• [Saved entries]
****************

Lemma observed_evidence child probes :
  observed_probes child probes =
  match last (failed_since_progress (rev probes)) with
  | None => None
  | Some first => Some (mkEvidenceOf (ch_token child) first (Z.of_nat (length (failed_since_progress (rev probes)))))
  end.
Proof.
  induction probes as [|[c t] probes IH] using rev_ind; [done|].
  rewrite observed_snoc, rev_app_distr, IH. cbn [rev app fst snd]. destruct c; cbn; try done.
  destruct (failed_since_progress (rev probes)) as [|t' l] eqn:Hf; [done|]. cbn.
  change (last (t :: t' :: l)) with (last (t' :: l)).
  destruct (last (t' :: l)) eqn:Hl; [|by apply last_None in Hl]. cbn. do 2 f_equal. cbn. lia.
Qed.

(** C28: A worker counts as making no progress exactly when, since the last probe that found
    its queue consumed, at least the required number of probes (and at least one) found
    it not consumed, the first of them at least the grace period ago; probes that could
    not tell count neither way. *)
Theorem no_progress_exact s child probes now :
  _no_progress_evidence_confirms s child now (observed_probes child probes) =
  match last (failed_since_progress (rev probes)) with
  | None => false
  | Some first =>
      (no_progress_required_probes s <=? Z.of_nat (length (failed_since_progress (rev probes))))
      && float_leb (no_progress_grace_seconds s) (float_sub now first)
  end.
Proof.
  rewrite observed_evidence. destruct (last _); [|done]. cbn. rewrite str_eqb_refl. cbn.
  by destruct (Z.ltb_spec (Z.of_nat (length (failed_since_progress (rev probes)))) (no_progress_required_probes s)),
    (Z.leb_spec (no_progress_required_probes s) (Z.of_nat (length (failed_since_progress (rev probes))))); [lia|..|lia].
Qed.

(** ** Polling ends *)

(** The readings of the clock that come before the deadline. *)
Definition reads_early (deadline : pyfloat) (x : exchange) : nat :=
  match x with
  | Exchange c b =>
      match c in call B return B -> nat with
      | Monotonic => fun now => if float_leb deadline now then 0%nat else 1%nat
      | _ => fun _ => 0%nat
      end b
  end.
Definition early (deadline : pyfloat) (tr : list exchange) : nat := sum_list_with (reads_early deadline) tr.

Definition count_early (deadline : pyfloat) (w : nat) (B : Type) (c : call B) (b : B) : option nat :=
  Some (w + reads_early deadline (Exchange c b))%nat.

Lemma accepts_early deadline w tr : accepts (count_early deadline) w tr = Some (w + early deadline tr)%nat.
Proof.
  revert w. induction tr as [|[B c b] tr IH]; intros w; cbn [accepts early sum_list_with]; [by rewrite Nat.add_0_r|].
  unfold count_early at 1. cbn -[reads_early]. rewrite IH. f_equal. unfold early. cbn -[reads_early]. lia.
Qed.

Section polling.
Context (deadline : pyfloat).
Abbreviation from k := (fun (_ : daemon) (w : nat) => (k <= w)%nat).

Lemma from_still k : still (count_early deadline) (from k).
Proof. split; intros; try (intros d w b Hk; eexists; split; [reflexivity|lia]). done. Qed.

****************

• [Task requirements]
Go through the records and output them all, word for word.

• [Response to the exercise]
Lemma observed_evidence child probes :
  observed_probes child probes =
  match last (failed_since_progress (rev probes)) with
  | None => None
  | Some first => Some (mkEvidenceOf (ch_token child) first (Z.of_nat (length (failed_since_progress (rev probes)))))
  end.
Proof.
  induction probes as [|[c t] probes IH] using rev_ind; [done|].
  rewrite observed_snoc, rev_app_distr, IH. cbn [rev app fst snd]. destruct c; cbn; try done.
  destruct (failed_since_progress (rev probes)) as [|t' l] eqn:Hf; [done|]. cbn.
  change (last (t :: t' :: l)) with (last (t' :: l)).
  destruct (last (t' :: l)) eqn:Hl; [|by apply last_None in Hl]. cbn. do 2 f_equal. cbn. lia.
Qed.

(** C28: A worker counts as making no progress exactly when, since the last probe that found
    its queue consumed, at least the required number of probes (and at least one) found
    it not consumed, the first of them at least the grace period ago; probes that could
    not tell count neither way. *)
Theorem no_progress_exact s child probes now :
  _no_progress_evidence_confirms s child now (observed_probes child probes) =
  match last (failed_since_progress (rev probes)) with
  | None => false
  | Some first =>
      (no_progress_required_probes s <=? Z.of_nat (length (failed_since_progress (rev probes))))
      && float_leb (no_progress_grace_seconds s) (float_sub now first)
  end.
Proof.
  rewrite observed_evidence. destruct (last _); [|done]. cbn. rewrite str_eqb_refl. cbn.
  by destruct (Z.ltb_spec (Z.of_nat (length (failed_since_progress (rev probes)))) (no_progress_required_probes s)),
    (Z.leb_spec (no_progress_required_probes s) (Z.of_nat (length (failed_since_progress (rev probes))))); [lia|..|lia].
Qed.

(** ** Polling ends *)

(** The readings of the clock that come before the deadline. *)
Definition reads_early (deadline : pyfloat) (x : exchange) : nat :=
  match x with
  | Exchange c b =>
      match c in call B return B -> nat with
      | Monotonic => fun now => if float_leb deadline now then 0%nat else 1%nat
      | _ => fun _ => 0%nat
      end b
  end.
Definition early (deadline : pyfloat) (tr : list exchange) : nat := sum_list_with (reads_early deadline) tr.

Definition count_early (deadline : pyfloat) (w : nat) (B : Type) (c : call B) (b : B) : option nat :=
  Some (w + reads_early deadline (Exchange c b))%nat.

Lemma accepts_early deadline w tr : accepts (count_early deadline) w tr = Some (w + early deadline tr)%nat.
Proof.
  revert w. induction tr as [|[B c b] tr IH]; intros w; cbn [accepts early sum_list_with]; [by rewrite Nat.add_0_r|].
  unfold count_early at 1. cbn -[reads_early]. rewrite IH. f_equal. unfold early. cbn -[reads_early]. lia.
Qed.

Section polling.
Context (deadline : pyfloat).
Abbreviation from k := (fun (_ : daemon) (w : nat) => (k <= w)%nat).

Lemma from_still k : still (count_early deadline) (from k).
Proof. split; intros; try (intros d w b Hk; eexists; split; [reflexivity|lia]). done. Qed.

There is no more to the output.